### Task goal:
Only lines with the word "KRetry" are needed; collect each of them from the listing below.
--- START ---
(* ===== verification/Keys.v ===== *)
(** * Redis key names (src/internal/keys/keys.go)

    Every structure Senna keeps in Redis lives under a key built here.  The
    scripts overwrite, delete and push to keys they are given, so the safety of
    the whole system rests on two different structures never sharing a key:
    that is [render_inj]. *)

From Stdlib Require Import Ascii.
From S2P Require Import Prelude.

Record Keys := mkKeys { namespace : string }.

(** [New]: an empty namespace is replaced by the default one. *)
Definition New (ns : string) : Keys :=
  mkKeys (if decide (ns = "") then "senna" else ns).

Definition prefix (k : Keys) (parts : list string) : string :=
  foldl (λ key p, key +:+ (":" +:+ p)) (namespace k) parts.

Definition Queue (k : Keys) (name : string) := prefix k ["queue"; name].
Definition Scheduled (k : Keys) := prefix k ["scheduled"].
Definition Retry (k : Keys) := prefix k ["retry"].
Definition Dead (k : Keys) := prefix k ["dead"].
Definition InFlight (k : Keys) (workerID : string) := prefix k ["inflight"; workerID].
Definition Finalization (k : Keys) (jobID : string) := prefix k ["finalization"; jobID].
Definition Workers (k : Keys) := prefix k ["workers"].
Definition WorkerKey (k : Keys) (id : string) := prefix k ["worker"; id].
Definition Stats (k : Keys) := prefix k ["stats"].
Definition Queues (k : Keys) := prefix k ["queues"].
Definition Batch (k : Keys) (id : string) := prefix k ["batch"; id].
Definition BatchProgress (k : Keys) (id : string) := prefix k ["batch"; id; "progress"].
Definition BatchJobs (k : Keys) (id : string) := prefix k ["batch"; id; "jobs"].
Definition BatchFailed (k : Keys) (id : string) := prefix k ["batch"; id; "failed"].
Definition BatchCallbacks (k : Keys) (id : string) := prefix k ["batch"; id; "callbacks"].
Definition Batches (k : Keys) := prefix k ["batches"].
Definition DeadBatches (k : Keys) := prefix k ["batches"; "dead"].
Definition Unique (k : Keys) (key : string) := prefix k ["unique"; key].
Definition Periodic (k : Keys) := prefix k ["periodic"].
Definition PeriodicLock (k : Keys) (name : string) := prefix k ["periodic"; name; "lock"].
Definition SequentialLock (k : Keys) (queueName : string) :=
  prefix k ["sequential"; queueName; "lock"].
Definition Leader (k : Keys) := prefix k ["leader"].
Definition RateLimit (k : Keys) (limiterType : string) (parts : list string) :=
  prefix k (["ratelimit"; limiterType] ++ parts).
Definition IterationState (k : Keys) (jobID : string) := prefix k ["iteration"; jobID].

(** ** The structures that have a key, as data *)
Inductive keyref :=
  | KQueue (name : string) | KScheduled | KRetry | KDead
  | KInFlight (workerID : string) | KFinalization (jobID : string)
  | KWorkers | KWorker (id : string) | KStats | KQueues
  | KBatch (id : string) | KBatchProgress (id : string) | KBatchJobs (id : string)
  | KBatchFailed (id : string) | KBatchCallbacks (id : string)
  | KBatches | KDeadBatches | KUnique (key : string)
  | KPeriodic | KPeriodicLock (name : string) | KSequentialLock (queue : string)
  | KLeader | KIterationState (jobID : string).

Definition render (k : Keys) (r : keyref) : string :=
  match r with
  | KQueue n => Queue k n | KScheduled => Scheduled k | KRetry => Retry k
  | KDead => Dead k | KInFlight w => InFlight k w
  | KFinalization j => Finalization k j | KWorkers => Workers k
  | KWorker i => WorkerKey k i | KStats => Stats k | KQueues => Queues k
  | KBatch i => Batch k i | KBatchProgress i => BatchProgress k i
  | KBatchJobs i => BatchJobs k i | KBatchFailed i => BatchFailed k i
  | KBatchCallbacks i => BatchCallbacks k i | KBatches => Batches k
  | KDeadBatches => DeadBatches k | KUnique u => Unique k u
  | KPeriodic => Periodic k | KPeriodicLock n => PeriodicLock k n
  | KSequentialLock q => SequentialLock k q | KLeader => Leader k
  | KIterationState j => IterationState k j
  end.

(** Only batch identifiers occur in the middle of a key of which another family
    is a prefix; they are UUIDs, which hold no colon.  Queue names, worker
    identifiers and unique keys are unrestricted. *)
Fixpoint no_colon (s : string) : bool :=
  match s with
  | EmptyString => true
  | String c s' => negb (bool_decide (c = ":"%char)) && no_colon s'
  end.

Definition batch_id_of (r : keyref) : option string :=
  match r with
  | KBatch i | KBatchProgress i | KBatchJobs i | KBatchFailed i | KBatchCallbacks i => Some i
  | _ => None
  end.

Definition well_formed (r : keyref) : bool :=
  match batch_id_of r with Some i => no_colon i | None => true end.

(** ** Lemmas *)

Lemma no_colon_split a b x y :
  no_colon a → no_colon b → a +:+ (":" +:+ x) = b +:+ (":" +:+ y) → a = b ∧ x = y.
Proof.
  revert b. induction a as [|c a IH]; intros [|d b] Ha Hb H; simpl in *.
  - by injection H as H.
  - injection H as H' _. subst. by rewrite bool_decide_eq_true_2 in Hb.
  - injection H as H' _. subst. by rewrite bool_decide_eq_true_2 in Ha.
  - apply andb_prop_elim in Ha as [_ Ha], Hb as [_ Hb]. injection H as -> H.
    by destruct (IH b Ha Hb H) as [-> ->].
Qed.

Lemma no_colon_app a b x : no_colon a → a = b +:+ (":" +:+ x) → False.
Proof.
  intros Ha ->. induction b as [|c b IH]; simpl in *; [done|].
  apply andb_prop_elim in Ha as [_ Ha]. by apply IH.
Qed.

(** The same when the second part, not the second name, has no colon. *)
Lemma no_colon_split_r a b x y :
  no_colon a → no_colon x → a +:+ (":" +:+ x) = b +:+ (":" +:+ y) → a = b ∧ x = y.
Proof.
  intros Ha Hx. revert b Ha. induction a as [|c a IH]; intros [|d b] Ha H; simpl in *.
  - by injection H as H.
  - injection H as _ H. exfalso. by eapply no_colon_app; [exact Hx|exact H].
  - injection H as H' _. subst. by rewrite bool_decide_eq_true_2 in Ha.
  - apply andb_prop_elim in Ha as [_ Ha]. injection H as -> H.
    by destruct (IH b Ha H) as [-> ->].
Qed.

Lemma prefix_app k parts :
  prefix k parts = namespace k +:+ foldr (λ p acc, ":" +:+ (p +:+ acc)) "" parts.
Proof.
  unfold prefix. generalize (namespace k) as a. induction parts as [|p ps IH]; intros a; simpl.
  - induction a as [|c a IHa]; simpl; [done|]. by rewrite <- IHa at 1.
  - rewrite IH. rewrite !string_app_assoc. by simpl.
Qed.

(** A family's key is its prefix, the key of the empty name, and the name: the
    scripts that are given a prefix build keys by concatenation. *)
Lemma prefix_last k a x : prefix k [a; ""] +:+ x = prefix k [a; x].
Proof. unfold prefix. simpl. by rewrite !string_app_assoc. Qed.
Lemma fin_prefix k x : Finalization k "" +:+ x = Finalization k x.
Proof. apply prefix_last. Qed.
Lemma queue_prefix k x : Queue k "" +:+ x = Queue k x.
Proof. apply prefix_last. Qed.

(** Reduce an equality of keys under one namespace to an equality of the
    arguments, or refute it. *)
Ltac unfold_keys :=
  unfold Queue, Scheduled, Retry, Dead, InFlight, Finalization, Workers, WorkerKey,
    Stats, Queues, Batch, BatchProgress, BatchJobs, BatchFailed, BatchCallbacks,
    Batches, DeadBatches, Unique, Periodic, PeriodicLock, SequentialLock, Leader,
    IterationState in *.

Ltac key_cases H :=
  rewrite !prefix_app in H; apply string_app_inj_l in H; simpl in H;
  rewrite ?string_app_nil in H; try discriminate H;
  repeat match type of H with
  | String _ _ = String _ _ => injection H as H
  end.

(** Distinct families never collide: for use on closed constructors. *)
Ltac key_neq := intros Hkey; unfold_keys; key_cases Hkey; try done.

Lemma render_inj_wf k a b :
  well_formed a → well_formed b → render k a = render k b → a = b.
Proof.
  unfold well_formed.
  destruct a, b; simpl; intros Ha Hb H; unfold_keys; try reflexivity;
    key_cases H; try (by subst);
    try (exfalso; by eapply no_colon_app; [|exact H]);
    try (exfalso; by eapply no_colon_app; [|exact (eq_sym H)]);
    try (apply string_app_inj_r in H; by subst);
    exfalso; by destruct (no_colon_split _ _ _ _ Ha Hb H).
Qed.

(** The keys that hang off a batch are those of that batch, whatever its identifier. *)
Ltac batch_part :=
  unfold well_formed; intros Hr H;
  match type of H with render _ ?r = _ => destruct r end; simpl in *; unfold_keys; key_cases H;
  try (exfalso; by eapply no_colon_app; [exact Hr|exact H]);
  (eapply no_colon_split_r in H as [-> ?]; [done|exact Hr|exact I]).

Lemma batch_progress_key k r b :
  well_formed r → render k r = BatchProgress k b → r = KBatchProgress b.
Proof. batch_part. Qed.
Lemma batch_jobs_key k r b : well_formed r → render k r = BatchJobs k b → r = KBatchJobs b.
Proof. batch_part. Qed.
Lemma batch_failed_key k r b : well_formed r → render k r = BatchFailed k b → r = KBatchFailed b.
Proof. batch_part. Qed.
Lemma batch_callbacks_key k r b :
  well_formed r → render k r = BatchCallbacks k b → r = KBatchCallbacks b.
Proof. batch_part. Qed.

(** ** Properties *)

(** C35. Two structures that Senna keeps in Redis never share a key: under one
    namespace the key determines the structure, for arbitrary queue names, worker
    identifiers, job identifiers and unique keys (colons included) and for batch
    identifiers without a colon, such as the UUIDs [NewBatch] generates. *)
Theorem render_inj k a b :
  well_formed a → well_formed b → render k a = render k b → a = b.
Proof. apply render_inj_wf. Qed.

Lemma render_inj_witness :
  well_formed (KBatch "b1") ∧ well_formed (KBatchProgress "b1") ∧
  (render (New "") (KBatch "b1") = render (New "") (KBatchProgress "b1") →
   KBatch "b1" = KBatchProgress "b1").
Proof.
  split; [vm_compute; exact I|]. split; [vm_compute; exact I|].
  apply (render_inj (New "")); vm_compute; exact I.
Defined.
--- END ---
### Answer for this exercise:
  | KQueue (name : string) | KScheduled | KRetry | KDead
  | KQueue n => Queue k n | KScheduled => Scheduled k | KRetry => Retry k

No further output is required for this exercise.